Task instructions:
In the records that follow, find each line with "revert" and pull it out.

Record set:
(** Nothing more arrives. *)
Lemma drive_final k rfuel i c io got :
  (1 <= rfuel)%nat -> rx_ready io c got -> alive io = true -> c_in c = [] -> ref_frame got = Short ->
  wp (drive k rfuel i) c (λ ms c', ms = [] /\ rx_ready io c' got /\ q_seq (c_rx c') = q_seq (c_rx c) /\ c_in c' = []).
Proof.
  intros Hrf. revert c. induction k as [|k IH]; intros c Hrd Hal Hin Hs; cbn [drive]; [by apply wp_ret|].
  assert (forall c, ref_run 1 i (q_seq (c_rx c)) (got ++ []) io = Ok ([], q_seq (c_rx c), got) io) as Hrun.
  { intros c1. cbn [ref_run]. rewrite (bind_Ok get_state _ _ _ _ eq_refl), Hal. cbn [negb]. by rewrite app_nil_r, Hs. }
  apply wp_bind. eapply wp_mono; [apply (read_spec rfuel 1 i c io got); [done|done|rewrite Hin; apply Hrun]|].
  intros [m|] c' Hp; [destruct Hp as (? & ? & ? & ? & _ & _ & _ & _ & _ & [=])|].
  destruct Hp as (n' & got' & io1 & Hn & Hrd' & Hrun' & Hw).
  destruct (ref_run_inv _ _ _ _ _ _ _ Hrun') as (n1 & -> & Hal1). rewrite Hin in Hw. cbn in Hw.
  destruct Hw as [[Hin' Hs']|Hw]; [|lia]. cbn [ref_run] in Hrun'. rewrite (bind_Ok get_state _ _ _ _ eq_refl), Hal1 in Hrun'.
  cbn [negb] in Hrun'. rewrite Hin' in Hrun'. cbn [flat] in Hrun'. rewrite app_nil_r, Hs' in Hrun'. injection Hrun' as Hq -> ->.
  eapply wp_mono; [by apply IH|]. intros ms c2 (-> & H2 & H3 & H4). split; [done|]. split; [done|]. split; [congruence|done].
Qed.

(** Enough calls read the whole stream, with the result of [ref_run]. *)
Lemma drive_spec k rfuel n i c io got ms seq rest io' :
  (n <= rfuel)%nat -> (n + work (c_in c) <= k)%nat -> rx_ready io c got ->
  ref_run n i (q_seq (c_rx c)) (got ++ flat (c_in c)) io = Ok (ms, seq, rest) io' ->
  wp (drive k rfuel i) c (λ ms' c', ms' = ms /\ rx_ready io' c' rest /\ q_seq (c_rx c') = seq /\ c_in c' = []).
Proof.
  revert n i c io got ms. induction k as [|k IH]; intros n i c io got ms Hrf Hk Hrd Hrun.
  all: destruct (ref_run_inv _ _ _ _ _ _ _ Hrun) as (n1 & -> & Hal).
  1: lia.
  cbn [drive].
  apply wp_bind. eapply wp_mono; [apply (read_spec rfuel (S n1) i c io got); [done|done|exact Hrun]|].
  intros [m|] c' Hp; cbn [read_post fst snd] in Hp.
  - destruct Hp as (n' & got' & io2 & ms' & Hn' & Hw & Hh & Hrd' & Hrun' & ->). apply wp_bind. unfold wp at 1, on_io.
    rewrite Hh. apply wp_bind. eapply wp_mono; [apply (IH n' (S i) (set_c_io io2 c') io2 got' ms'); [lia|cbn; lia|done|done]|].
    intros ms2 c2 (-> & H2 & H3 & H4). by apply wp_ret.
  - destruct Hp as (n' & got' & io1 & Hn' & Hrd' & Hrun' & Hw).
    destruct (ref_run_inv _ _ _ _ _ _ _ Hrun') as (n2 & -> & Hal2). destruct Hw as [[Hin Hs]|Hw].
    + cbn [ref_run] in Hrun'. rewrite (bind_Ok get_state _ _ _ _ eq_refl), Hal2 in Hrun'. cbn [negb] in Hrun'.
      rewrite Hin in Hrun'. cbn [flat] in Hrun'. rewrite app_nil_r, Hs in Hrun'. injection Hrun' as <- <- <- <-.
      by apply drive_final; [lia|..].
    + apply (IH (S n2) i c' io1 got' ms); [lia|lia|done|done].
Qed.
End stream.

---

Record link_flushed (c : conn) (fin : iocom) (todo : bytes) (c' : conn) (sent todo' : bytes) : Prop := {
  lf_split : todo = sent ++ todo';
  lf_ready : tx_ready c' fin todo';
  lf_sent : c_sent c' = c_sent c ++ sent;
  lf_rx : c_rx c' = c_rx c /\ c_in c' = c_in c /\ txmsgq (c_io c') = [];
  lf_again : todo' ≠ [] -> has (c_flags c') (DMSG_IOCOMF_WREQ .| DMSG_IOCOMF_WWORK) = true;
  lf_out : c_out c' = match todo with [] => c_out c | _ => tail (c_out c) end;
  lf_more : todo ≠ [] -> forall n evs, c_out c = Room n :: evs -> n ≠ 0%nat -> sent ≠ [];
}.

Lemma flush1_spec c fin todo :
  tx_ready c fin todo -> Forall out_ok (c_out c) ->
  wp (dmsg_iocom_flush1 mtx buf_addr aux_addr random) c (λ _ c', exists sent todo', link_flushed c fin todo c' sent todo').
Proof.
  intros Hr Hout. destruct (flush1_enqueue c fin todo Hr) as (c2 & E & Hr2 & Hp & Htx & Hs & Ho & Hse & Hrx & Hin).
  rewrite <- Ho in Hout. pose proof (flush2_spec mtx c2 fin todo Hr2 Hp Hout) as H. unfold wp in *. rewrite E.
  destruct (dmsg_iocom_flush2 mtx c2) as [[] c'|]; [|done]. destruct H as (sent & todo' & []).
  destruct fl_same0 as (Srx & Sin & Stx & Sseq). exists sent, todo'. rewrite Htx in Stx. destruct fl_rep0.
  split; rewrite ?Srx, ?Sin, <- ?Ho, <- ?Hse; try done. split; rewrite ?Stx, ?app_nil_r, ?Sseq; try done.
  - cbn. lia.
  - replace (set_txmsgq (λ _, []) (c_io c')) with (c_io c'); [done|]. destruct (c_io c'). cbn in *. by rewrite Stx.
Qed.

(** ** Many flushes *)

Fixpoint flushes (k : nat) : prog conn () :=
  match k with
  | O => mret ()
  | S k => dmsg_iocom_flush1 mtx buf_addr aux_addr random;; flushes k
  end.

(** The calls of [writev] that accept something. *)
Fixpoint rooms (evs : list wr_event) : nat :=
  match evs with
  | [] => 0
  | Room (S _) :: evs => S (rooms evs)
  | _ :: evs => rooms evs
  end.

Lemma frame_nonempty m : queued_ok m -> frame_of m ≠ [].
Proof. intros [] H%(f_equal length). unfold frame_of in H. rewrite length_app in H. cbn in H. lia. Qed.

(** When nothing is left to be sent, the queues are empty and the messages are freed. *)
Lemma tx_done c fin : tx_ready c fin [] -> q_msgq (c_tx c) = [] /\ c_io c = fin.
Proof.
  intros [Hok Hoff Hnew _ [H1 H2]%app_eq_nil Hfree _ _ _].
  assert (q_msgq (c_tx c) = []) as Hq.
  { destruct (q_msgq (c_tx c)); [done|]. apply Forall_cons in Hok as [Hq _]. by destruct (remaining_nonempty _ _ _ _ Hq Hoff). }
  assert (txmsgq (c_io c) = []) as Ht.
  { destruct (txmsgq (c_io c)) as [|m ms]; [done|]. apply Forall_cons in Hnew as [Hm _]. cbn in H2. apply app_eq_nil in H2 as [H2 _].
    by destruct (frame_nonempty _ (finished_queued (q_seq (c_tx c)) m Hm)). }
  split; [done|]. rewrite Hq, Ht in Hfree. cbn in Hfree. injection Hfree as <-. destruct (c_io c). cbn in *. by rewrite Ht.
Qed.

Solution for this problem:
  intros Hrf. revert c. induction k as [|k IH]; intros c Hrd Hal Hin Hs; cbn [drive]; [by apply wp_ret|].
  revert n i c io got ms. induction k as [|k IH]; intros n i c io got ms Hrf Hk Hrd Hrun.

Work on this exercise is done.